B. Pommier en fleur de Mondrian "lu" par Sylvie Germain

 

"Mondrian a conduit à l’extrême le processus se décantation du visible. Le réalisme et l’influence expressionniste des plus anciennes de ses œuvres ont disparu pour faire place à ne suggestion subtile, à une harmonie silencieuse de lignes et d’arabesques sur un fond d’aube limpide. Mais cette froideur apparente est transie de force, irriguée de ferveur. Les branches parcourent la peau nacrée de l’espace comme des nerfs à vif, le striant de signes et de vibrations secrètes, célébrant l’alliance entre le visible et l’invisible. La magnifique nudité de cet arbre jaillissant à fleur de l’espace pourrait illustrer ces vers de Rilke ouvrant les Sonnets à Orphée :

 

            Alors un arbre s’éleva. O pure élévation !

            O chant d’Orphée ! O grand arbre dressé dans l’oreille !

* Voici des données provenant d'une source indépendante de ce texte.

(* ===== verification/Stats.v ===== *)
(** * Statistics of the sessions ([internal/session/manager.go]: [SnapshotStats],
      [TopQueueStats], [SessionStats])

    The reports the metrics and debug pages show.  They range over the map of
    sessions, whose order is unspecified; the theorems show that the reports do
    not depend on it. *)

From Stdlib Require Import Sorting.Sorted.
From stdpp Require Import sorting.
From S2P Require Import Prelude Queue Store Sort Session.

Record Stats := mkStats {
  st_SessionCount : Z;
  st_QueueDepthSum : Z;
  st_QueueDepthMax : Z;
  st_QueueBytesSum : Z;
  st_QueueBytesMax : Z;
  st_InFlightCountSum : Z;
  st_InFlightCountMax : Z;
  st_OnlineSessionCount : Z
}.

Record ControllerQueueStat := mkQueueStat {
  qs_ControllerID : string;
  qs_QueueDepth : Z;
  qs_QueueBytes : Z;
  qs_InFlight : Z;
  qs_Online : bool;
  qs_LastSeen : Z
}.

Record ControllerSessionStat := mkSessionStat {
  ss_ControllerID : string;
  ss_RemoteAddr : string;
  ss_QueueDepth : Z;
  ss_QueueBytes : Z;
  ss_InFlight : Z;
  ss_Online : bool;
  ss_LastSeen : Z;
  ss_BufferFree : Z;
  ss_FWMode : bool;
  ss_SyncMode : bool;
  ss_NextSeq : Z
}.

(** ** One session *)

Definition online_ (s : Session) : bool := if s_Conn s then true else false.

Definition queueDepth (s : Session) : Z := Len (s_Queue s).
Definition queueBytes (s : Session) : Z := TotalEstimatedBytes (s_Queue s).
Definition inFlightLen (s : Session) : Z := Z.of_nat (size (InFlight s)).

(** [if v > max { max = v }]. *)
Definition raise (max v : Z) : Z := if max <? v then v else max.

(** The loop body of [SnapshotStats]. *)
Definition addStats (st : Stats) (s : Session) : Stats :=
  let depth := queueDepth s in
  let bytes := queueBytes s in
  let inFlight := inFlightLen s in
  mkStats (st_SessionCount st)
    (st_QueueDepthSum st + depth) (raise (st_QueueDepthMax st) depth)
    (st_QueueBytesSum st + bytes) (raise (st_QueueBytesMax st) bytes)
    (st_InFlightCountSum st + inFlight) (raise (st_InFlightCountMax st) inFlight)
    (st_OnlineSessionCount st + if online_ s then 1 else 0).

Definition queueStat (s : Session) : ControllerQueueStat :=
  mkQueueStat (ControllerID s) (queueDepth s) (queueBytes s) (inFlightLen s) (online_ s) (LastSeen s).

(** The remote address of the connection; a connection may have none. *)
Definition sessionStat (s : Session) : ControllerSessionStat :=
  let remote := match s_Conn s with Some c => default "" (conn_remote c) | None => "" end in
  mkSessionStat (ControllerID s) remote (queueDepth s) (queueBytes s) (inFlightLen s) (online_ s) (LastSeen s)
    (BufferFree s) (FWMode s) (SyncMode s) (NextSeq s).

(** ** The reports *)

(** Longest queue first, then most in flight, then by id. *)
Definition queueStatLess : ControllerQueueStat -> ControllerQueueStat -> bool :=
  byDesc qs_QueueDepth (byDesc qs_InFlight (byName qs_ControllerID)).

(** Connected first, then longest queue, then seen last, then by id. *)
Definition sessionStatLess : ControllerSessionStat -> ControllerSessionStat -> bool :=
  byDesc (fun x => Z.b2z (ss_Online x)) (byDesc ss_QueueDepth (byDesc ss_LastSeen (byName ss_ControllerID))).

Section Stats.
Context `{MapRange} {S : Type}.

Definition allSessions (m : Manager S) : list Session := (map_range (sessions m)).*2.

Definition SnapshotStats (m : Manager S) : Stats :=
  fold_left addStats (allSessions m) (mkStats (SessionCount m) 0 0 0 0 0 0 0).

Definition TopQueueStats (limit : Z) (m : Manager S) : list ControllerQueueStat :=
  let limit := if limit <=? 0 then 20 else limit in
  let out := sortSlice queueStatLess (map queueStat (allSessions m)) in
  if limit <? len out then take (Z.to_nat limit) out else out.

Definition SessionStats (limit : Z) (m : Manager S) : list ControllerSessionStat :=
  let out := sortSlice sessionStatLess (map sessionStat (allSessions m)) in
  if (0 <? limit) && (limit <? len out) then take (Z.to_nat limit) out else out.

End Stats.

(** ** Lemmas *)

Section Reports.
Context {S : Type}.
Implicit Types m : Manager S.

(** Every session is filed under its id. *)
Definition keyed m : Prop := map_Forall (fun id s => ControllerID s = id) (sessions m).

Lemma allSessions_perm (r1 r2 : MapRange) m : @allSessions r1 S m ≡ₚ @allSessions r2 S m.
Proof. unfold allSessions. by rewrite (@map_range_perm r1), (@map_range_perm r2). Qed.

Lemma allSessions_elem (r : MapRange) m s : s ∈ @allSessions r S m -> exists id, sessions m !! id = Some s.
Proof.
  unfold allSessions. rewrite map_range_perm. intros ([id s'] & -> & Hin%elem_of_map_to_list)%list_elem_of_fmap. by exists id.
Qed.

(** Two sessions with the same id are the same session. *)
Lemma keyed_inj (r : MapRange) m s1 s2 :
  keyed m -> s1 ∈ @allSessions r S m -> s2 ∈ @allSessions r S m -> ControllerID s1 = ControllerID s2 -> s1 = s2.
Proof.
  intros Hk (i1 & H1)%allSessions_elem (i2 & H2)%allSessions_elem He.
  pose proof (Hk _ _ H1). pose proof (Hk _ _ H2). congruence.
Qed.

Lemma addStats_swap st s1 s2 : addStats (addStats st s1) s2 = addStats (addStats st s2) s1.
Proof.
  unfold addStats. cbn. unfold raise. f_equal; try lia; repeat case_match; lia.
Qed.

Lemma SnapshotStats_any (r1 r2 : MapRange) m : @SnapshotStats r1 S m = @SnapshotStats r2 S m.
Proof.
  unfold SnapshotStats. generalize (mkStats (SessionCount m) 0 0 0 0 0 0 0).
  induction (allSessions_perm r1 r2 m) as [|x l1 l2 _ IH|x y l|l1 l2 l3 _ IH1 _ IH2]; intros st; cbn.
  - done.
  - apply IH.
  - by rewrite addStats_swap.
  - by rewrite IH1.
Qed.

(** Sorting reports about keyed sessions. *)
Lemma sorted_reports_any (r1 r2 : MapRange) m {A} (stat : Session -> A) (name : A -> string) less `{!WeakOrder less} :
  keyed m -> (forall s, name (stat s) = ControllerID s) ->
  (forall a b, less a b = false -> less b a = false -> name a = name b) ->
  sortSlice less (map stat (@allSessions r1 S m)) = sortSlice less (map stat (@allSessions r2 S m)).
Proof.
  intros Hk Hname Htotal. apply sortSlice_unique; [done| | |by apply sortSlice_sorted].
  - rewrite sortSlice_perm. by rewrite (allSessions_perm r1 r2).
  - intros a b (s1 & -> & Hs1)%list_elem_of_fmap (s2 & -> & Hs2)%list_elem_of_fmap H1 H2. f_equal.
    apply (keyed_inj r1 m); [done..|]. rewrite <- !Hname. by apply Htotal.
Qed.

Lemma queueStatLess_total a b :
  queueStatLess a b = false -> queueStatLess b a = false -> qs_ControllerID a = qs_ControllerID b.
Proof. intros H1 H2. destruct (byDesc_total _ _ _ _ H1 H2) as [H3 H4]. destruct (byDesc_total _ _ _ _ H3 H4). by apply byName_total. Qed.

Lemma sessionStatLess_total a b :
  sessionStatLess a b = false -> sessionStatLess b a = false -> ss_ControllerID a = ss_ControllerID b.
Proof.
  intros H1 H2. destruct (byDesc_total _ _ _ _ H1 H2) as [H3 H4]. destruct (byDesc_total _ _ _ _ H3 H4) as [H5 H6].
  destruct (byDesc_total _ _ _ _ H5 H6). by apply byName_total.
Qed.

(** C37: the reports do not depend on the order in which Go ranges over the map
    of sessions: for any two orders, the counters, the list of longest queues
    and the list of sessions are the same. *)
Theorem reports_deterministic (r1 r2 : MapRange) m limit :
  keyed m ->
  @SnapshotStats r1 S m = @SnapshotStats r2 S m
  /\ @TopQueueStats r1 S limit m = @TopQueueStats r2 S limit m
  /\ @SessionStats r1 S limit m = @SessionStats r2 S limit m.
Proof.
  intros Hk. unfold TopQueueStats, SessionStats.
  rewrite (sorted_reports_any r1 r2 m queueStat qs_ControllerID queueStatLess Hk (fun _ => eq_refl) queueStatLess_total).
  rewrite (sorted_reports_any r1 r2 m sessionStat ss_ControllerID sessionStatLess Hk (fun _ => eq_refl) sessionStatLess_total).
  split; [apply SnapshotStats_any|done].
Qed.

End Reports.

(** The report is the top of the list: what is shown is a sorted part of the
    sessions' statistics, as long as the limit allows, and nothing that is left
    out has a longer queue than anything shown. *)
Lemma TopQueueStats_top `{MapRange} {S} limit (m : Manager S) :
  let n := Z.to_nat (if limit <=? 0 then 20 else limit) in
  exists rest, TopQueueStats limit m ++ rest ≡ₚ map queueStat (allSessions m)
    /\ length (TopQueueStats limit m) = Nat.min n (length (allSessions m))
    /\ StronglySorted (not_after queueStatLess) (TopQueueStats limit m)
    /\ forall a b, a ∈ TopQueueStats limit m -> b ∈ rest -> qs_QueueDepth b <= qs_QueueDepth a.
Proof.
  cbv zeta. unfold TopQueueStats. set (lim := if limit <=? 0 then 20 else limit).
  assert (0 < lim) as Hlim by (unfold lim; destruct (Z.leb_spec limit 0); lia).
  set (out := sortSlice queueStatLess _). assert (StronglySorted (not_after queueStatLess) out) as Hs by apply sortSlice_sorted, _.
  assert (out ≡ₚ map queueStat (allSessions m)) as Hp by apply sortSlice_perm.
  assert (length out = length (allSessions m)) as Hl by by rewrite Hp, length_map.
  exists (drop (Z.to_nat lim) out).
  assert ((if lim <? len out then take (Z.to_nat lim) out else out) = take (Z.to_nat lim) out) as ->.
  { destruct (Z.ltb_spec lim (len out)) as [|Hge]; [done|]. rewrite take_ge; [done|]. unfold len in Hge. lia. }
  rewrite take_drop, length_take, Hl. split_and!; [done|done| |].
  - rewrite <- (take_drop (Z.to_nat lim) out) in Hs. by apply StronglySorted_app_1_l in Hs.
  - intros a b Ha Hb. pose proof (sorted_take_before _ _ _ _ _ Hs Ha Hb) as Hless. unfold queueStatLess, byDesc in Hless.
    destruct (Z.eqb_spec (qs_QueueDepth b) (qs_QueueDepth a)); cbn in Hless; lia.
Qed.

(** ** A concrete run *)

(** The reverse of an order of ranging. *)
#[refine] Definition descending : MapRange :=
  {| map_range := fun K V _ _ m => reverse (map_to_list m) |}.
Proof. intros. apply reverse_Permutation. Defined.

Definition demo_manager : Manager InMemoryStore :=
  let _ := ascending in
  let m := (Create "B" (mkConn 1 (Some "10.0.0.7:1")) 5 (NewManager 10 100 100000 "reject" NewInMemoryStore)).2 in
  (Create "A" (mkConn 2 None) 7 m).2.

Lemma reports_deterministic_witness :
  map ss_ControllerID (@SessionStats descending _ 0 demo_manager) = ["A"; "B"]
  /\ @SessionStats ascending _ 0 demo_manager = @SessionStats descending _ 0 demo_manager.
Proof.
  split; [vm_compute; reflexivity|].
  apply (reports_deterministic ascending descending demo_manager 0).
  intros id s Hs. assert (ControllerID <$> sessions demo_manager !! id = Some id) as He; [|rewrite Hs in He; by injection He].
  assert (id = "A" \/ id = "B") as [-> | ->]; [|vm_compute; reflexivity..].
  assert (map_to_list (ControllerID <$> sessions demo_manager) = [("A", "A"); ("B", "B")]) as Hl by (vm_compute; reflexivity).
  assert ((id, ControllerID s) ∈ map_to_list (ControllerID <$> sessions demo_manager)) as Hin.
  { apply elem_of_map_to_list. by rewrite lookup_fmap, Hs. }
  rewrite Hl in Hin. set_solver.
Defined.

            Et tout se tut. Pourtant, au sein de l’unanime silence

            S’accomplit un nouveau recommencement, signe de métamorphose.

 

Quelque chose en effet commence dans ce tableau : une nouvelle aurore du monde. Un signe tremble au sein même de sa sereine immobilité : le temps tinte en sourdine sous la caresse furtive de l'éternité. Et une métamorphose s’accomplit : un visage transparaît au milieu des branches. Deux grands yeux aux paupières poudrées d’or ne s’ouvrent-ils pas, rêvant, au cœur de l’arbre ? Deux yeux aveuglés d’espace et de lumière, illuminés de songe et d’émerveillement.

 

Un visage en train d’éclore, irradiant de douceur, tel celui d’un ange qui un instant poserait son front contre un vitrail. Un visage arborescent où fleurit la grâce. " [cliquer ici]

 

 

(extrait du numéro du 19  avril 2001 du supplément de La Vie)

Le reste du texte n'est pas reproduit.